YOUR ASSIGNMENT >> Could you print exactly the lines of the listing below, starting at the line that has "Definition collect_ocp_vip_ips (resolved" and ending at the line that has "(** [template_loader._collect_used_host_ips] *)", and only those lines?

SOURCE INFORMATION >>
(* ===== verification/TemplateBastion.v ===== *)
(** * The bastion of a template

    [ensure_bastion_for_install_via] of [services/template_loader.py]: a template that declares
    no bastion gets one when OpenShift is to be installed from it, on an address of the cluster
    network that the template does not use. *)
From stdpp Require Import prelude strings.
From Stdlib Require Import ZArith Lia.
From S2P Require Import Prelude PyStr PyVal PyLemmas Ipv4 TopoNodes ClusterMembers TemplateClusters.

Open Scope list_scope.

(** [template_loader._resolved_has_bastion_vm] *)
Definition resolved_has_bastion_vm (vms : val) : res bool :=
  has_key "bastion" vms
  <||> (kvs <- items vms;;
        any_res (λ kv, r <- get kv.2 "role" VNone;; Ok (eq_str r "bastion")) kvs).

(** [template_loader._cluster_and_bmc_net_names] *)
Definition cluster_and_bmc_net_names (networks : val) : res (string * string) :=
  kvs <- items (v_or networks empty_dict);;
  '(cluster_name, bmc_name) <- for_each kvs ("", "") (λ '(name, cfg) '(cluster_name, bmc_name),
    let cfg := v_or cfg empty_dict in
    t <- get cfg "type" VNone;;
    if eq_str t "bmc" || String.eqb name "bmc"
    then Ok (cluster_name, if String.eqb bmc_name "" then name else bmc_name)
    else
      gateway <- (if String.eqb cluster_name "" then Ok true else g <- get cfg "gateway" VNone;; Ok (truthy g));;
      Ok (if gateway then name else cluster_name, bmc_name));;
  if String.eqb cluster_name "" then Raise ValueError
  else if String.eqb bmc_name "" then Raise ValueError
  else Ok (cluster_name, bmc_name).

(** A loop over [template_vm_definitions]: the definitions at the root, then those of every
    cluster. *)
Definition for_vm_definitions {S} (template : val) (s : S) (body : val → S → res S) : res S :=
  vms <- get template "vms" VNone;;
  kvs <- items (v_or vms empty_dict);;
  s <- for_each kvs.*2 s body;;
  ocp <- get template "ocp" VNone;;
  entries <- normalize_ocp_section ocp;;
  for_each entries s (λ entry s,
    nodes <- get entry "nodes" VNone;;
    kvs <- items (v_or nodes empty_dict);;
    for_each kvs.*2 s body).

(** [template_loader._collect_nic_ips_on_network] *)
Definition collect_nic_ips_on_network (resolved : val) (network_name : string) : res (list string) :=
  for_vm_definitions resolved [] (λ vm_cfg used,
    nics <- get vm_cfg "nics" VNone;;
    nics <- iter (v_or nics empty_list);;
    for_each nics used (λ nic used,
      n <- get nic "network" VNone;;
      if negb (eq_str n network_name) then Ok used
      else ip <- get nic "ip" VNone;; Ok (if truthy ip then used ++ [py_str ip] else used))).

(** [template_loader._collect_ocp_vip_ips] *)
Definition collect_ocp_vip_ips (resolved : val) : res (list string) :=
  ocp <- get resolved "ocp" VNone;;
  entries <- normalize_ocp_section ocp;;
  for_each entries [] (λ cluster used,
    for_each ["api_vip"; "ingress_vip"] used (λ key used,
      v <- get cluster key VNone;; Ok (if truthy v then used ++ [py_str v] else used))).

(** The definition of a network: [(resolved.get("networks") or {}).get(name) or {}]. *)
Definition network_cfg (resolved : val) (network_name : string) : res val :=
  networks <- get resolved "networks" VNone;;
  cfg <- get (v_or networks empty_dict) network_name VNone;;
  Ok (v_or cfg empty_dict).

(** [template_loader._collect_dns_record_ips] *)
Definition collect_dns_record_ips (resolved : val) (network_name : string) : res (list string) :=
  net_cfg <- network_cfg resolved network_name;;
  records <- get net_cfg "dns_records" VNone;;
  records <- iter (v_or records empty_list);;
  for_each records [] (λ rec used,
    ip <- get rec "ip" VNone;; Ok (if truthy ip then used ++ [py_str ip] else used)).

(** [template_loader._collect_used_host_ips] *)
Definition collect_used_host_ips (resolved : val) (network_name : string) : res (list string) :=
  a <- collect_nic_ips_on_network resolved network_name;;
  b <- collect_ocp_vip_ips resolved;;
  c <- collect_dns_record_ips resolved network_name;;
  Ok (a ++ b ++ c).

Definition BASTION_PREFERRED_HOST : Z := 50.

(** [template_loader._pick_bastion_cluster_ip] *)
Definition pick_bastion_cluster_ip (resolved : val) (cluster_net : string) : res string :=
  net_cfg <- network_cfg resolved cluster_net;;
  cidr <- get net_cfg "cidr" VNone;;
  network <- ip_network (v_or cidr (VStr "10.0.0.0/24"));;
  used <- collect_used_host_ips resolved cluster_net;;
  preferred <- addr_add (net_addr network) BASTION_PREFERRED_HOST;;
  if in_network preferred network && negb (existsb (String.eqb (ip_str preferred)) used)
  then Ok (ip_str preferred)
  else
    match find (λ h, negb (existsb (String.eqb (ip_str h)) used)) (hosts network) with
    | Some h => Ok (ip_str h)
    | None => Raise ValueError
    end.

Definition bastion_terminal_tab (cluster_net : string) : val :=
  {{ "name" ::= VStr "Bastion Terminal"; "type" ::= VStr "terminal"; "vm" ::= VStr "bastion";
     "network" ::= VStr cluster_net }}%py.

(** The tabs a bastion's terminal replaces. *)
Definition is_replaced_tab (t : val) : res bool :=
  match t with
  | VDict _ =>
      (target <- get t "target" VNone;; Ok (eq_str target "clusters"))
      <||> ((ty <- get t "type" VNone;; Ok (eq_str ty "terminal"))
            <&&> (vm <- get t "vm" VNone;; Ok (eq_str vm "bastion")))
  | _ => Ok false
  end.

(** [template_loader._rewrite_showroom_tabs_for_bastion] *)
Definition rewrite_showroom_tabs_for_bastion (resolved : val) (cluster_net : string) : res val :=
  showroom <- get resolved "showroom" VNone;;
  match showroom with
  | VDict _ =>
      tabs <- get showroom "tabs" VNone;;
      match tabs with
      | VList tabs =>
          let tab := bastion_terminal_tab cluster_net in
          '(new_tabs, replaced) <- for_each tabs ([], false) (λ t '(new_tabs, replaced),
            b <- is_replaced_tab t;;
            Ok (if b then (if replaced then (new_tabs, true) else (new_tabs ++ [tab], true))
                else (new_tabs ++ [t], replaced)));;
          showroom <- set_item showroom "tabs" (VList (if replaced then new_tabs else tab :: new_tabs));;
          set_item resolved "showroom" showroom
      | _ => Ok resolved
      end
  | _ => Ok resolved
  end.

(** [template_loader.ensure_bastion_for_install_via:313-320] the machine added. *)
Definition bastion_vm (cluster_net bmc_net bastion_ip : string) : val :=
  {{ "role" ::= VStr "bastion"; "vcpus" ::= VInt 2; "ram_gb" ::= VInt 4; "os" ::= VStr "rhel";
     "disks" ::= VList [ {{ "size_gb" ::= VInt 80 }} ];
     "nics" ::= VList [ {{ "network" ::= VStr cluster_net; "ip" ::= VStr bastion_ip }};
                        {{ "network" ::= VStr bmc_net }} ] }}%py.

(** [template_loader.ensure_bastion_for_install_via]: the template afterwards, and whether a
    machine was added. *)
Definition ensure_bastion_for_install_via (resolved install_via : val) : res (val * bool) :=
  if negb (String.eqb (normalize_install_via install_via) "bastion") then Ok (resolved, false)
  else
    '(resolved, vms) <- setdefault resolved "vms" empty_dict;;
    match vms with
    | VDict _ =>
        b <- resolved_has_bastion_vm vms;;
        if b then Ok (resolved, false)
        else
          networks <- get resolved "networks" VNone;;
          '(cluster_net, bmc_net) <- cluster_and_bmc_net_names (v_or networks empty_dict);;
          bastion_ip <- pick_bastion_cluster_ip resolved cluster_net;;
          vms <- set_item vms "bastion" (bastion_vm cluster_net bmc_net bastion_ip);;
          resolved <- set_item resolved "vms" vms;;
          resolved <- rewrite_showroom_tabs_for_bastion resolved cluster_net;;
          Ok (resolved, true)
    | _ => Raise ValueError
    end.

(** ** The address is free *)

Lemma in_network_bounds a n :
  wf_network n → 0 ≤ a < 2 ^ 32 → in_network a n = true → net_addr n ≤ a ≤ broadcast n.
Proof.
  intros (Hp & _ & _) Ha H%Z.eqb_eq. unfold broadcast.
  pose proof (land_netmask a (net_prefix n) Ha Hp) as Hl. rewrite H in Hl.
  pose proof (Z.mod_pos_bound a (2 ^ (32 - net_prefix n)) ltac:(apply Z.pow_pos_nonneg; lia)). lia.
Qed.

(** The template with its machines there. *)
Lemma used_setdefault resolved resolved1 vms net :
  setdefault resolved "vms" empty_dict = Ok (resolved1, vms) →
  collect_used_host_ips resolved1 net = collect_used_host_ips resolved net.
Proof.
  destruct resolved as [| | | | |d]; try done. cbn [setdefault].
  destruct (assoc "vms" d) as [v|] eqn:E; intros [= <- _]; [done|].
  assert (Hg : ∀ k, k ≠ "vms" → get (VDict (assoc_set "vms" empty_dict d)) k VNone = get (VDict d) k VNone)
    by (intros k Hk; cbn [get]; by rewrite assoc_set_ne).
  unfold collect_used_host_ips, collect_nic_ips_on_network, collect_ocp_vip_ips, collect_dns_record_ips,
    network_cfg, for_vm_definitions. rewrite !(Hg "ocp"), !(Hg "networks") by done.
  cbn [get]. by rewrite assoc_set_eq, E.
Qed.

Lemma not_used ip used : existsb (String.eqb ip) used = false → ip ∉ used.
Proof.
  intros He Hin%list_elem_of_In. apply not_true_iff_false in He. apply He. apply existsb_exists.
  exists ip. split; [done|apply String.eqb_refl].
Qed.

(** The address picked is one of the network's that the template leaves free. *)
Lemma pick_bastion_free resolved net ip :
  pick_bastion_cluster_ip resolved net = Ok ip →
  ∃ cfg cidr network used a, network_cfg resolved net = Ok cfg ∧ get cfg "cidr" VNone = Ok cidr ∧
    ip_network (v_or cidr (VStr "10.0.0.0/24")) = Ok network ∧ collect_used_host_ips resolved net = Ok used ∧
    ip = ip_str a ∧ net_addr network ≤ a ≤ broadcast network ∧ ip ∉ used.
Proof.
  unfold pick_bastion_cluster_ip. intros H. apply bind_Ok in H as (cfg & Hcfg & H).
  apply bind_Ok in H as (cidr & Hcidr & H). apply bind_Ok in H as (network & Hn & H).
  apply bind_Ok in H as (used & Hu & H). apply bind_Ok in H as (p & Hp & H).
  pose proof (ip_network_wf _ _ Hn) as Hwf. exists cfg, cidr, network, used.
  destruct (in_network p network && _) eqn:E.
  - injection H as <-. exists p. apply andb_prop in E as [E1 E2]. apply negb_true_iff in E2.
    split_and!; try done; [| |by apply not_used].
    all: assert (0 ≤ p < 2 ^ 32) by (unfold addr_add, valid_addr in Hp; case_bools; [|done]; simplify_eq; bool_lia).
    all: by apply in_network_bounds.
  - destruct (find _ _) as [h|] eqn:Ef; [|done]. injection H as <-. exists h.
    apply find_some in Ef as [Hh Hf]. apply list_elem_of_In in Hh. apply negb_true_iff in Hf.
    pose proof (elem_of_hosts _ _ Hh Hwf). split_and!; try done; try lia. by apply not_used.
Qed.

(** The tabs rewritten, the machines stay. *)
Lemma rewrite_tabs_keep resolved net resolved' k :
  rewrite_showroom_tabs_for_bastion resolved net = Ok resolved' → k ≠ "showroom" →
  get resolved' k VNone = get resolved k VNone.
Proof.
  unfold rewrite_showroom_tabs_for_bastion. intros H Hk. apply bind_Ok in H as (s & Hs & H).
  destruct s as [| | | | |sd]; try (by simplify_eq). apply bind_Ok in H as (t & _ & H).
  destruct t as [| | | |tabs|]; try (by simplify_eq). apply bind_Ok in H as ([new b] & _ & H).
  apply bind_Ok in H as (s' & _ & H). by eapply (get_set_item_ne _ "showroom").
Qed.

Lemma setdefault_present d k v w : get d k VNone = Ok v → v ≠ VNone → setdefault d k w = Ok (d, v).
Proof.
  destruct d as [| | | | |kvs]; try done. cbn [get setdefault]. intros [= H] Hv.
  destruct (assoc k kvs); cbn in H; by subst.
Qed.

(** When a bastion is added, its address is one of the cluster network that no machine,
    virtual address or DNS record of the template claims, and adding it again changes nothing. *)
Theorem bastion_added_once resolved install_via resolved' :
  ensure_bastion_for_install_via resolved install_via = Ok (resolved', true) →
  ensure_bastion_for_install_via resolved' install_via = Ok (resolved', false) ∧
  ∃ vms cluster_net bmc_net ip cfg cidr network used a,
    get resolved' "vms" VNone = Ok vms ∧ idx vms "bastion" = Ok (bastion_vm cluster_net bmc_net ip) ∧
    network_cfg resolved cluster_net = Ok cfg ∧ get cfg "cidr" VNone = Ok cidr ∧
    ip_network (v_or cidr (VStr "10.0.0.0/24")) = Ok network ∧
    collect_used_host_ips resolved cluster_net = Ok used ∧
    ip = ip_str a ∧ net_addr network ≤ a ≤ broadcast network ∧ ip ∉ used.
Proof.
  unfold ensure_bastion_for_install_via at 1. destruct (negb _) eqn:Hvia; [done|]. intros H.
  apply bind_Ok in H as ([r1 vms] & Hr1 & H). destruct vms as [| | | | |vd]; try done.
  apply bind_Ok in H as (b & Hb & H). destruct b; [done|]. apply bind_Ok in H as (nets & Hnets & H).
  apply bind_Ok in H as ([cn bn] & Hnames & H). apply bind_Ok in H as (ip & Hip & H).
  apply bind_Ok in H as (vms' & Hvms' & H). apply bind_Ok in H as (r2 & Hr2 & H).
  apply bind_Ok in H as (r3 & Hr3 & H). injection H as <-. cbn [set_item] in Hvms'. injection Hvms' as <-.
  assert (Hv : get r3 "vms" VNone = Ok (VDict (assoc_set "bastion" (bastion_vm cn bn ip) vd))).
  { rewrite (rewrite_tabs_keep _ _ _ "vms" Hr3) by done. destruct r1; try done. cbn [set_item] in Hr2.
    injection Hr2 as <-. cbn [get]. by rewrite assoc_set_eq. }
  split.
  - unfold ensure_bastion_for_install_via. rewrite Hvia, (setdefault_present _ _ _ _ Hv) by done. cbn [bind].
    unfold resolved_has_bastion_vm. cbn [has_key]. rewrite assoc_set_eq. done.
  - apply pick_bastion_free in Hip as (cfg & cidr & network & used & a & Hcfg & Hc & Hn & Hu & Ha).
    eexists _, cn, bn, ip, cfg, cidr, network, used, a. split; [exact Hv|].
    split; [cbn [idx]; by rewrite assoc_set_eq|]. rewrite <-(used_setdefault _ _ _ _ Hr1).
    split; [|done]. rewrite <-Hcfg. unfold network_cfg. f_equal.
    destruct resolved as [| | | | |d]; try done. cbn [setdefault] in Hr1. destruct (assoc "vms" d);
      injection Hr1 as <- _; [done|]. cbn [get]. by rewrite assoc_set_ne.
Qed.

Definition stock_template : val :=
  {{ "networks" ::= {{ "cluster" ::= {{ "cidr" ::= VStr "10.0.0.0/24"; "gateway" ::= VBool true }};
                       "bmc" ::= {{ "type" ::= VStr "bmc" }} }};
     "ocp" ::= {{ "name" ::= VStr "ocp"; "api_vip" ::= VStr "10.0.0.5" }};
     "showroom" ::= {{ "tabs" ::= VList [ {{ "target" ::= VStr "clusters" }} ] }} }}%py.

Lemma bastion_added_once_witness :
  ∃ resolved', ensure_bastion_for_install_via stock_template (VStr "bastion") = Ok (resolved', true) ∧
    ensure_bastion_for_install_via resolved' (VStr "bastion") = Ok (resolved', false).
Proof.
  eexists. split; [vm_compute; reflexivity|].
  apply (bastion_added_once stock_template (VStr "bastion")). vm_compute. reflexivity.
Defined.

(** When the preferred address is taken, the first host is picked: the address the network's
    gateway answers on. *)
Example bastion_takes_gateway_address :
  pick_bastion_cluster_ip
    {{ "networks" ::= {{ "cluster" ::= {{ "cidr" ::= VStr "10.0.0.0/24" }} }};
       "ocp" ::= {{ "api_vip" ::= VStr "10.0.0.50" }} }}%py "cluster" = Ok "10.0.0.1".
Proof. vm_compute. reflexivity. Qed.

SOLUTION FOR THIS PROBLEM >>
Definition collect_ocp_vip_ips (resolved : val) : res (list string) :=
  ocp <- get resolved "ocp" VNone;;
  entries <- normalize_ocp_section ocp;;
  for_each entries [] (λ cluster used,
    for_each ["api_vip"; "ingress_vip"] used (λ key used,
      v <- get cluster key VNone;; Ok (if truthy v then used ++ [py_str v] else used))).

(** The definition of a network: [(resolved.get("networks") or {}).get(name) or {}]. *)
Definition network_cfg (resolved : val) (network_name : string) : res val :=
  networks <- get resolved "networks" VNone;;
  cfg <- get (v_or networks empty_dict) network_name VNone;;
  Ok (v_or cfg empty_dict).

(** [template_loader._collect_dns_record_ips] *)
Definition collect_dns_record_ips (resolved : val) (network_name : string) : res (list string) :=
  net_cfg <- network_cfg resolved network_name;;
  records <- get net_cfg "dns_records" VNone;;
  records <- iter (v_or records empty_list);;
  for_each records [] (λ rec used,
    ip <- get rec "ip" VNone;; Ok (if truthy ip then used ++ [py_str ip] else used)).

(** [template_loader._collect_used_host_ips] *)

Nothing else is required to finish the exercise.